Would you print all of the entries word for word?

(Data for the task Opens)

Lemma in_cluster_unique v c c' s : laid_out v → in_cluster v c s → in_cluster v c' s → c = c'.
Proof.
  intros Hl H1 H2. destruct (decide (c = c')) as [|Hne]; [done|]. unfold in_cluster in *.
  destruct (first_sector_disjoint v c c' Hl Hne); lia.
Qed.

(** Sector [m] of a run that starts at cluster [c] is in the cluster [m / spc] further on. *)
Lemma run_sector v c m : laid_out v → 0 <= m →
  in_cluster v (c + m / sectors_per_cluster v) (first_sector v c + m).
Proof.
  intros [] Hm. unfold in_cluster, first_sector.
  pose proof (Z.mod_pos_bound m (sectors_per_cluster v) ltac:(lia)).
  pose proof (Z_div_mod_eq_full m (sectors_per_cluster v)). lia.
Qed.

Lemma run_outside v cs i run c s : laid_out v →
  (∀ j, (j < run)%nat → cs !! (i + j)%nat = Some (c + Z.of_nat j)) →
  (∀ c', c' ∈ drop i cs → ¬ in_cluster v c' s) →
  ¬ (first_sector v c <= s < first_sector v c + Z.of_nat (run * Z.to_nat (sectors_per_cluster v))).
Proof.
  intros Hl Hj Hs Hr. set (m := s - first_sector v c). set (n := sectors_per_cluster v) in *.
  assert (Hn : 0 < n) by (destruct Hl; lia). assert (Hm : 0 <= m < Z.of_nat run * n) by (unfold m; nia).
  apply (Hs (c + m / n)).
  - pose proof (Z.div_pos m n ltac:(lia) ltac:(lia)) as Hq.
    pose proof (Z.div_lt_upper_bound m n (Z.of_nat run) ltac:(lia) ltac:(nia)).
    apply list_elem_of_lookup. exists (Z.to_nat (m / n)). rewrite lookup_drop, Hj by lia.
    by rewrite Z2Nat.id.
  - replace s with (first_sector v c + m) by (unfold m; lia). apply run_sector; [done|lia].
Qed.

Lemma overlay_spilled f d cs i run c m piece : sound (vol f) →
  (∀ s, sector (with_device d f) s = overlay (first_sector (vol f) c) (take m piece) (sector f) s) →
  length piece = (run * Z.to_nat (sectors_per_cluster (vol f)))%nat →
  (∀ j, (j < run)%nat → cs !! (i + j)%nat = Some (c + Z.of_nat j)) → spilled f (with_device d f) cs.
Proof.
  intros Hv Hd Hlen Hj. split; [by exists d|]. intros s Hs. rewrite Hd. apply overlay_outside.
  rewrite length_take. intros Hr. eapply (run_outside (vol f) cs i run c s); [apply Hv|done| |lia].
  intros c' Hc'. apply Hs. rewrite <-(take_drop i cs). apply elem_of_app. by right.
Qed.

(Data for the task Closes)

## Result:
Lemma in_cluster_unique v c c' s : laid_out v → in_cluster v c s → in_cluster v c' s → c = c'.
Proof.
  intros Hl H1 H2. destruct (decide (c = c')) as [|Hne]; [done|]. unfold in_cluster in *.
  destruct (first_sector_disjoint v c c' Hl Hne); lia.
Qed.

(** Sector [m] of a run that starts at cluster [c] is in the cluster [m / spc] further on. *)
Lemma run_sector v c m : laid_out v → 0 <= m →
  in_cluster v (c + m / sectors_per_cluster v) (first_sector v c + m).
Proof.
  intros [] Hm. unfold in_cluster, first_sector.
  pose proof (Z.mod_pos_bound m (sectors_per_cluster v) ltac:(lia)).
  pose proof (Z_div_mod_eq_full m (sectors_per_cluster v)). lia.
Qed.

Lemma run_outside v cs i run c s : laid_out v →
  (∀ j, (j < run)%nat → cs !! (i + j)%nat = Some (c + Z.of_nat j)) →
  (∀ c', c' ∈ drop i cs → ¬ in_cluster v c' s) →
  ¬ (first_sector v c <= s < first_sector v c + Z.of_nat (run * Z.to_nat (sectors_per_cluster v))).
Proof.
  intros Hl Hj Hs Hr. set (m := s - first_sector v c). set (n := sectors_per_cluster v) in *.
  assert (Hn : 0 < n) by (destruct Hl; lia). assert (Hm : 0 <= m < Z.of_nat run * n) by (unfold m; nia).
  apply (Hs (c + m / n)).
  - pose proof (Z.div_pos m n ltac:(lia) ltac:(lia)) as Hq.
    pose proof (Z.div_lt_upper_bound m n (Z.of_nat run) ltac:(lia) ltac:(nia)).
    apply list_elem_of_lookup. exists (Z.to_nat (m / n)). rewrite lookup_drop, Hj by lia.
    by rewrite Z2Nat.id.
  - replace s with (first_sector v c + m) by (unfold m; lia). apply run_sector; [done|lia].
Qed.

Lemma overlay_spilled f d cs i run c m piece : sound (vol f) →
  (∀ s, sector (with_device d f) s = overlay (first_sector (vol f) c) (take m piece) (sector f) s) →
  length piece = (run * Z.to_nat (sectors_per_cluster (vol f)))%nat →
  (∀ j, (j < run)%nat → cs !! (i + j)%nat = Some (c + Z.of_nat j)) → spilled f (with_device d f) cs.
Proof.
  intros Hv Hd Hlen Hj. split; [by exists d|]. intros s Hs. rewrite Hd. apply overlay_outside.
  rewrite length_take. intros Hr. eapply (run_outside (vol f) cs i run c s); [apply Hv|done| |lia].
  intros c' Hc'. apply Hs. rewrite <-(take_drop i cs). apply elem_of_app. by right.
Qed.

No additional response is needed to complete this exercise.